Check each line of the data below for the string "done", then report how many lines have it and nothing else.
______
Definition validateSourceIDLocked (t payload : bytes) (d : DB) : result store_err unit :=
  let test (own other : bytes → bool) : result store_err unit :=
    match decode_strings [bs "ID"] payload with
    | Some [id] => if beq id [] then Ok () else if negb (other id) then Ok () else if own id then Ok () else Err StSourceHeld
    | _ => Ok ()
    end in
  if is_belief_event t then test (has (t_beliefs d)) (has (t_experiences d))
  else if beq t EventExperienceCreate then test (has (t_experiences d)) (has (t_beliefs d))
  else Ok ().

(** ** Rules for what happens now, which a replay does not repeat *)

Definition citedOperatorTurnLocked (turn : Z) (affirmation : bool) : result store_err unit :=
  if operator_turn tr turn affirmation then Ok () else rule (bs "cites a turn that is not the operator's").

Definition live_relationship (p : relationshipPayload) (d : DB) : result store_err unit :=
  let shape role := approvalShape role (rp_OperatorApproval p) (rp_ApprovalTurn p) (rp_ApprovalBasis p) in
  if is_operator (rp_CounterpartRole p) then
    match shape (rp_CounterpartRole p) with
    | Err _ => Ok ()
    | Ok _ => citedOperatorTurnLocked (rp_ApprovalTurn p) true
    end
  else match t_relationships d !! rp_ID p with
  | None => Ok ()
  | Some r =>
    if negb (is_operator (r_role r)) then Ok ()
    else match shape (r_role r) with
    | Err _ => Err StUnapproved
    | Ok _ => citedOperatorTurnLocked (rp_ApprovalTurn p) true
    end
  end.
Lemma belief_supersede_timeless : timeless (materializeBeliefSupersede deferred).
Proof.
  intros evt d. unfold materializeBeliefSupersede. change (Payload (view_event evt)) with (Payload evt).
  destruct (decode_strings _ _) as [[|old [|new [|reason [|]]]]|]; try done.
  change (Seq (view_event evt)) with (Seq evt). change (EType (view_event evt)) with (EType evt).
  rewrite update_belief_view. destruct (update_belief _ _ _ _ _) as [d'|]; [|done]. cbn [mbind result_bind fmap result_map].
  rewrite insert_edge_view. by destruct (insert_edge _ _ _ _) as [[? ?]|].
Qed.

Lemma edge_archive_timeless : timeless materializeEdgeArchive.
Proof.
  intros evt d. unfold materializeEdgeArchive. change (Payload (view_event evt)) with (Payload evt).
  destruct (decode_strings _ _) as [[|id [|]]|]; try done. change (t_edges (view d)) with (t_edges d).
  destruct (t_edges d !! id); [|done]. cbn zeta. by destruct (is_evidence _).
Qed.

Lemma edge_create_timeless : timeless (materializeEdgeLocked deferred).
Proof.
  intros evt d. unfold materializeEdgeLocked. change (Payload (view_event evt)) with (Payload evt).
  destruct (of_option _ _) as [p|]; [|done]. cbn [mbind result_bind]. change (Seq (view_event evt)) with (Seq evt).
  rewrite insert_edge_view. destruct (insert_edge _ _ _ _) as [[d' ins]|]; [|done]. cbn [mbind result_bind fmap result_map fst snd].
  destruct (negb ins); [done|]. destruct (in_set _ _); [|done]. change (t_beliefs (view d')) with (t_beliefs d').
  destruct (t_beliefs d' !! _); [|done]. apply update_belief_view.
Qed.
______
## Solution
8